- [Problem to work on] Starting with the line that contains "Lemma inserted_get L" and stopping after the line that contains "assert (Hndr : NoDup ((k, e') :: rest).*1).", return each line below exactly as written, with no others.

- [Available data]
= = =

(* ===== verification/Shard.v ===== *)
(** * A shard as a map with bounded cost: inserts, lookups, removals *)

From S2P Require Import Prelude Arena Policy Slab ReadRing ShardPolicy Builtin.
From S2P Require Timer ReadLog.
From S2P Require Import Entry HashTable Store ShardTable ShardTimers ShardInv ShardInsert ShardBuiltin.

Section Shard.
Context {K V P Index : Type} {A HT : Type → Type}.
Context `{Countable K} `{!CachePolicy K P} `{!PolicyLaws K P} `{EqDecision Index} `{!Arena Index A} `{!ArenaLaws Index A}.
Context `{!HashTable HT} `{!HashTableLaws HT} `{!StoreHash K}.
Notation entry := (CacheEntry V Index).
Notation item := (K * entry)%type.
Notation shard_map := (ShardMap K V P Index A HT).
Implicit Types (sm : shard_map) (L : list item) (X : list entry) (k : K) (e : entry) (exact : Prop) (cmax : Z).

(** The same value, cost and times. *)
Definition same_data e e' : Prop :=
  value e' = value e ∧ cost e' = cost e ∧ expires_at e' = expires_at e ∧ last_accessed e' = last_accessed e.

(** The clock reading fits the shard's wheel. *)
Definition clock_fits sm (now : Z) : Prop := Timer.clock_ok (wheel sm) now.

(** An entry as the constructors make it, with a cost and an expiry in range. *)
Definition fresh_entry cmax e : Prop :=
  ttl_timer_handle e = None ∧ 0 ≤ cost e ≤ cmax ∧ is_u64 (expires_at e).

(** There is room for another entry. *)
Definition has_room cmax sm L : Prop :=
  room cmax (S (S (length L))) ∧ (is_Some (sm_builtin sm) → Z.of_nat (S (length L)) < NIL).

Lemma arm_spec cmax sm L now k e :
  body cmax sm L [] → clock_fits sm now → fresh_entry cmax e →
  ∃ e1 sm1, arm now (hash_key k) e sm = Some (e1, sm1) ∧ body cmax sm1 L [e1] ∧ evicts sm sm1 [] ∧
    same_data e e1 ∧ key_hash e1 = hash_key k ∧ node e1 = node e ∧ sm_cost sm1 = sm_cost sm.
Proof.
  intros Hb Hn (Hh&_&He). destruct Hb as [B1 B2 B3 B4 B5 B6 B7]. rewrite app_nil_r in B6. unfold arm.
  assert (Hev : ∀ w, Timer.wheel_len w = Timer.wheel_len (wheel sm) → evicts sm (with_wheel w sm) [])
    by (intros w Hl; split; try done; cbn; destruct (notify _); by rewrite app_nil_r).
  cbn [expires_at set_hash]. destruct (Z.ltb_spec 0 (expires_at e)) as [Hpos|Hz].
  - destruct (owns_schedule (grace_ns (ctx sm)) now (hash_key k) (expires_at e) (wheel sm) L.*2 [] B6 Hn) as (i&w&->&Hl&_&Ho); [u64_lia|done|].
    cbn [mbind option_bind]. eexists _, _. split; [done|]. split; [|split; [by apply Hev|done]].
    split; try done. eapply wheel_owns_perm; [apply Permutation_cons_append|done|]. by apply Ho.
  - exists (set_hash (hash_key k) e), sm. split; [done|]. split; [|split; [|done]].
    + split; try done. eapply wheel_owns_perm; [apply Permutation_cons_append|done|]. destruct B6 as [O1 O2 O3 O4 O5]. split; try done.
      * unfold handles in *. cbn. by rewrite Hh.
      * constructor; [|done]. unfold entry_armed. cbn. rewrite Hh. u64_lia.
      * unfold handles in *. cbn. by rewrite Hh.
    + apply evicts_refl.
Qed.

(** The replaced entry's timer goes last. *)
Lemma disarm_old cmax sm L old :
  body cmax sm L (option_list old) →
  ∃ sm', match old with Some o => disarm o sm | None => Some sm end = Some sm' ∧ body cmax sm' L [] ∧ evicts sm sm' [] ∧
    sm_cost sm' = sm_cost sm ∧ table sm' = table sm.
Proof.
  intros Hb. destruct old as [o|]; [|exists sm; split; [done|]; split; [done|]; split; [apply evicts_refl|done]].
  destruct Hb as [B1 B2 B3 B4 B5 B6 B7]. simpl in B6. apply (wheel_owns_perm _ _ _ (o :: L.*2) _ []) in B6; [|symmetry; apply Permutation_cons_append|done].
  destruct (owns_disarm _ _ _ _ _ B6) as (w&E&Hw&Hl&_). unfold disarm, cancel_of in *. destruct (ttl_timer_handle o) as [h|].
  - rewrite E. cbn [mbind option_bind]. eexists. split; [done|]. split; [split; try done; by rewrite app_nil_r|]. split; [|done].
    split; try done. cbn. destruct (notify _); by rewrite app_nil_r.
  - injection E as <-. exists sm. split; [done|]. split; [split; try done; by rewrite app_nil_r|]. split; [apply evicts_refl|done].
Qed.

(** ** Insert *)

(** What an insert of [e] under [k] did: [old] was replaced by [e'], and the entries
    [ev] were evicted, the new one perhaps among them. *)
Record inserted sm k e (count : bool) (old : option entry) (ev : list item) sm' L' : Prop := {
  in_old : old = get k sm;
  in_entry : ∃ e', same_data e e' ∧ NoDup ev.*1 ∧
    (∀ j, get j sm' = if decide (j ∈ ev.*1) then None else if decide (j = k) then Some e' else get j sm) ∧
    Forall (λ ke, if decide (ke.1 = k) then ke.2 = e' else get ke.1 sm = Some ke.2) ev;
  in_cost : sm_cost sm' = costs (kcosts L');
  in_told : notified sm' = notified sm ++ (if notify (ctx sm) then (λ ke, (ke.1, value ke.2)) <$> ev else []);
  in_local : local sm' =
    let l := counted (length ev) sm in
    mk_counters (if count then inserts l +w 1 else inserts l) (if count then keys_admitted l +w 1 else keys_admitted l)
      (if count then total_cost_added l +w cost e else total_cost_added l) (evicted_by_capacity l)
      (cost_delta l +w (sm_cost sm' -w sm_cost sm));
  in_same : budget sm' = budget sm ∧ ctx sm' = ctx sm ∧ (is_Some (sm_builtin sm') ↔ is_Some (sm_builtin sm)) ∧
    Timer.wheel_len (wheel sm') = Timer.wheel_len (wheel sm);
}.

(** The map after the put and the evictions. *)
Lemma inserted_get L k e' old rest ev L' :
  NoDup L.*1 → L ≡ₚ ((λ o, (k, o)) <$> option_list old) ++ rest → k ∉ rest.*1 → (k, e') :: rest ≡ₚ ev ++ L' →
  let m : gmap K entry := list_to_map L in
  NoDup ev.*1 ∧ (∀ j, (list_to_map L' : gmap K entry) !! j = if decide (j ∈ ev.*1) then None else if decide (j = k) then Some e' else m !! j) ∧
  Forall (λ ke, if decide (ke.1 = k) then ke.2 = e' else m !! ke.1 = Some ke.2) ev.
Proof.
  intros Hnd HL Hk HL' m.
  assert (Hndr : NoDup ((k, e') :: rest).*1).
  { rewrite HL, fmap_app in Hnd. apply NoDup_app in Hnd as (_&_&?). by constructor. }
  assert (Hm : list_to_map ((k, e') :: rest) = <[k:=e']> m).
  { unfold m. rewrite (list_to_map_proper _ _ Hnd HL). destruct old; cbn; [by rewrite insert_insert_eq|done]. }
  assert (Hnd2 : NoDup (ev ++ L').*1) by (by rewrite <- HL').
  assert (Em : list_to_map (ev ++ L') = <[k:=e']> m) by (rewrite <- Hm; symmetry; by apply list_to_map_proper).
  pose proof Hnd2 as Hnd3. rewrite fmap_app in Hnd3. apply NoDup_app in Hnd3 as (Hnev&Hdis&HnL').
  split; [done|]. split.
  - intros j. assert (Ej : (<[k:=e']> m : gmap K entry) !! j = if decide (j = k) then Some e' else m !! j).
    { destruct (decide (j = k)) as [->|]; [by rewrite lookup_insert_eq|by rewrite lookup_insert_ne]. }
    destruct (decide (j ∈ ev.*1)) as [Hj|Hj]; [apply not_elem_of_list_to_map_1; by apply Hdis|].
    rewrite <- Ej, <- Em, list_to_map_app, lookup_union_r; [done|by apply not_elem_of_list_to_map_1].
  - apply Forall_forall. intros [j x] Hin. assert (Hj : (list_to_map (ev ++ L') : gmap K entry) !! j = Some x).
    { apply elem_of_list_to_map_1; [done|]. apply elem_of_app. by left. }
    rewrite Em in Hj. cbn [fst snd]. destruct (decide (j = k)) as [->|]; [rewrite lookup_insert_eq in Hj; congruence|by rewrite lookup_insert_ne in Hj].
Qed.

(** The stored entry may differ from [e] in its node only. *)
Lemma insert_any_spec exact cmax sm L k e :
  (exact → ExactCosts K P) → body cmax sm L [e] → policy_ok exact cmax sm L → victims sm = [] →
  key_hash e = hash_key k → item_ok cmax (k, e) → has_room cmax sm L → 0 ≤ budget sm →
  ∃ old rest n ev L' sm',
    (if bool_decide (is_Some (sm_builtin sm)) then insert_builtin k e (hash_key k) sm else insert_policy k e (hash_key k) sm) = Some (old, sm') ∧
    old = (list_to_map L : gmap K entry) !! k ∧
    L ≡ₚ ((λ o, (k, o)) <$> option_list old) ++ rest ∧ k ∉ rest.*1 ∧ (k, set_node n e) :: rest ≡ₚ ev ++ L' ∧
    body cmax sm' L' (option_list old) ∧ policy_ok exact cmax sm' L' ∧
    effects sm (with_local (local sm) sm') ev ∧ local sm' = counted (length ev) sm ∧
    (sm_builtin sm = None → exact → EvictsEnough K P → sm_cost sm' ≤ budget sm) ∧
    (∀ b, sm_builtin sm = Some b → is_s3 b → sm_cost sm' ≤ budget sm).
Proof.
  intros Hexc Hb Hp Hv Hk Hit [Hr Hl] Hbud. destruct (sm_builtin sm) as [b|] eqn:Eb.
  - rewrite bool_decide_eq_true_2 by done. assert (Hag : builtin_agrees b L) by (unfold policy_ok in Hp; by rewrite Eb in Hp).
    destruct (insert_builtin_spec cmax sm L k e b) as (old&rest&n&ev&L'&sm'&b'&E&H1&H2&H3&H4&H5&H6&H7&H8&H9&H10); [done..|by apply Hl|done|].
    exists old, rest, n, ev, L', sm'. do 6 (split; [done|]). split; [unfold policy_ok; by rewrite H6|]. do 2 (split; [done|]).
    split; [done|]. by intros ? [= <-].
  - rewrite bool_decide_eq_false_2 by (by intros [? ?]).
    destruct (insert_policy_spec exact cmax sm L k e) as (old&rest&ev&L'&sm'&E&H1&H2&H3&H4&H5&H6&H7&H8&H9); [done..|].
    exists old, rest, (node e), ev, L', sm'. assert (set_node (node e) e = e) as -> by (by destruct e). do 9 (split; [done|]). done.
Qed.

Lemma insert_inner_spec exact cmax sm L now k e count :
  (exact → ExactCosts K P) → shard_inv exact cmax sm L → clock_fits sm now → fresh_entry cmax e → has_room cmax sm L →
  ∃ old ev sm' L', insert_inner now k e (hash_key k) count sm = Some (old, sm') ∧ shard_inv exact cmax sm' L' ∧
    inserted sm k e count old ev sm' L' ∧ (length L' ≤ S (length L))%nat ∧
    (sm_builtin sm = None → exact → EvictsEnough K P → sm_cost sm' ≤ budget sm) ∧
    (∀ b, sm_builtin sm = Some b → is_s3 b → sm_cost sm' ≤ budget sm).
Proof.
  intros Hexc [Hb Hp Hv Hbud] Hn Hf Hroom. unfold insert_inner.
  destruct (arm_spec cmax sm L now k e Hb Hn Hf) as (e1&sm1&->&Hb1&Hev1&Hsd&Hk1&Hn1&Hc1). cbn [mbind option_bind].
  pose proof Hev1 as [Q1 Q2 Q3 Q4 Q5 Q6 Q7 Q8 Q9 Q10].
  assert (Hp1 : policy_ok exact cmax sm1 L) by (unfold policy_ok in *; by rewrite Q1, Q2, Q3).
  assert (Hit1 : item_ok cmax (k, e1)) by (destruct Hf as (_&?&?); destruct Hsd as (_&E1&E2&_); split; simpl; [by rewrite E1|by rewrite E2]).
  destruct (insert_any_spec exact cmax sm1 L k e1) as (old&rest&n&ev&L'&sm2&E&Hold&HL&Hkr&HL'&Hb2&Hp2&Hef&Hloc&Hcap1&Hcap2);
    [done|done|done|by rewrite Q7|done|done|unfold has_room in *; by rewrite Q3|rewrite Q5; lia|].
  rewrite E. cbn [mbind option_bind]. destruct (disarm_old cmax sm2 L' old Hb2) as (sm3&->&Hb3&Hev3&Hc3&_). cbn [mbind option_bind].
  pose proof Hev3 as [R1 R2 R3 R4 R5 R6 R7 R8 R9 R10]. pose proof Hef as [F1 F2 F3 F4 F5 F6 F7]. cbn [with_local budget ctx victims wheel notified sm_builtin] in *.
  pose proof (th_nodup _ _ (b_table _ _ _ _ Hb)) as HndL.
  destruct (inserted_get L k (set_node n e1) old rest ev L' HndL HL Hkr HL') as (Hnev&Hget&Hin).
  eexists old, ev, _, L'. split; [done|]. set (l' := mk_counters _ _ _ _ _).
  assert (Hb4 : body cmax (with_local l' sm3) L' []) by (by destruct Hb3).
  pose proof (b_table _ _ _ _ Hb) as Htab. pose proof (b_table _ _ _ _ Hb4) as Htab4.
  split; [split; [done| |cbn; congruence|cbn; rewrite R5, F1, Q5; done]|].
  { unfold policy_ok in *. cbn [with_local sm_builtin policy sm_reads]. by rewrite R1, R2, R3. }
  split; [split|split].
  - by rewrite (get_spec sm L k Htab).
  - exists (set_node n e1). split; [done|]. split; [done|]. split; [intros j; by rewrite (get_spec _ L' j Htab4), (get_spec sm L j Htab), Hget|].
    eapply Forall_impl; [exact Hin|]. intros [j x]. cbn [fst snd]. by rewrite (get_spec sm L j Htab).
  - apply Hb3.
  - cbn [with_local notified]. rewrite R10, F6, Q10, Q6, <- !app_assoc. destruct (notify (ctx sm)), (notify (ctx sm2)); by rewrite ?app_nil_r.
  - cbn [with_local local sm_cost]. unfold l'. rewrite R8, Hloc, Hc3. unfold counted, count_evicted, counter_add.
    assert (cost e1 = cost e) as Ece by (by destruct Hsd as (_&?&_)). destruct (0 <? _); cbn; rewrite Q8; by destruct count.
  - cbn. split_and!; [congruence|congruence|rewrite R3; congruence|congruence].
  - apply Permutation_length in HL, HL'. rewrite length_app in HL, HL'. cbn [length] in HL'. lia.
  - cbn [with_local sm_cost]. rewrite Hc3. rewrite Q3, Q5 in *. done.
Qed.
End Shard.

= = =

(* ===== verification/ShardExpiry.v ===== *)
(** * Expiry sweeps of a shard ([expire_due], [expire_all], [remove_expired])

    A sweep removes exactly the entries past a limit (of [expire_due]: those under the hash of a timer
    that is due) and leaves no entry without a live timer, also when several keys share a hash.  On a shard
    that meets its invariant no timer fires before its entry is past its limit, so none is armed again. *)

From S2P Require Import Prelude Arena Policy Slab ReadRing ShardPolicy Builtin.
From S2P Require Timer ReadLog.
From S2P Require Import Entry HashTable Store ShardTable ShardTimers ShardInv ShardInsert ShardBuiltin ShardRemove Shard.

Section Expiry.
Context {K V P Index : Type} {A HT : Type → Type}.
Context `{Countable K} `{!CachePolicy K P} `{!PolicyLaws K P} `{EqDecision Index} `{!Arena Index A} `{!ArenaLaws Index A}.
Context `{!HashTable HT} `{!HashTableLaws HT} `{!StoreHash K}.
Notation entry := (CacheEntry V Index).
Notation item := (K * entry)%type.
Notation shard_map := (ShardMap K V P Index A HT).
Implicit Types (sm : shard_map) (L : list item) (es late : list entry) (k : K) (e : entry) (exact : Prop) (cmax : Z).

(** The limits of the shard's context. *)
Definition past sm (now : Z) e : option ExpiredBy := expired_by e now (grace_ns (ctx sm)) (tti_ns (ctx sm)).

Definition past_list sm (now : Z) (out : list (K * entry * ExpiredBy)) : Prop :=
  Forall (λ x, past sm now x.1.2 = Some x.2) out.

= = =

- [Solution to this problem]
Lemma inserted_get L k e' old rest ev L' :
  NoDup L.*1 → L ≡ₚ ((λ o, (k, o)) <$> option_list old) ++ rest → k ∉ rest.*1 → (k, e') :: rest ≡ₚ ev ++ L' →
  let m : gmap K entry := list_to_map L in
  NoDup ev.*1 ∧ (∀ j, (list_to_map L' : gmap K entry) !! j = if decide (j ∈ ev.*1) then None else if decide (j = k) then Some e' else m !! j) ∧
  Forall (λ ke, if decide (ke.1 = k) then ke.2 = e' else m !! ke.1 = Some ke.2) ev.
Proof.
  intros Hnd HL Hk HL' m.
  assert (Hndr : NoDup ((k, e') :: rest).*1).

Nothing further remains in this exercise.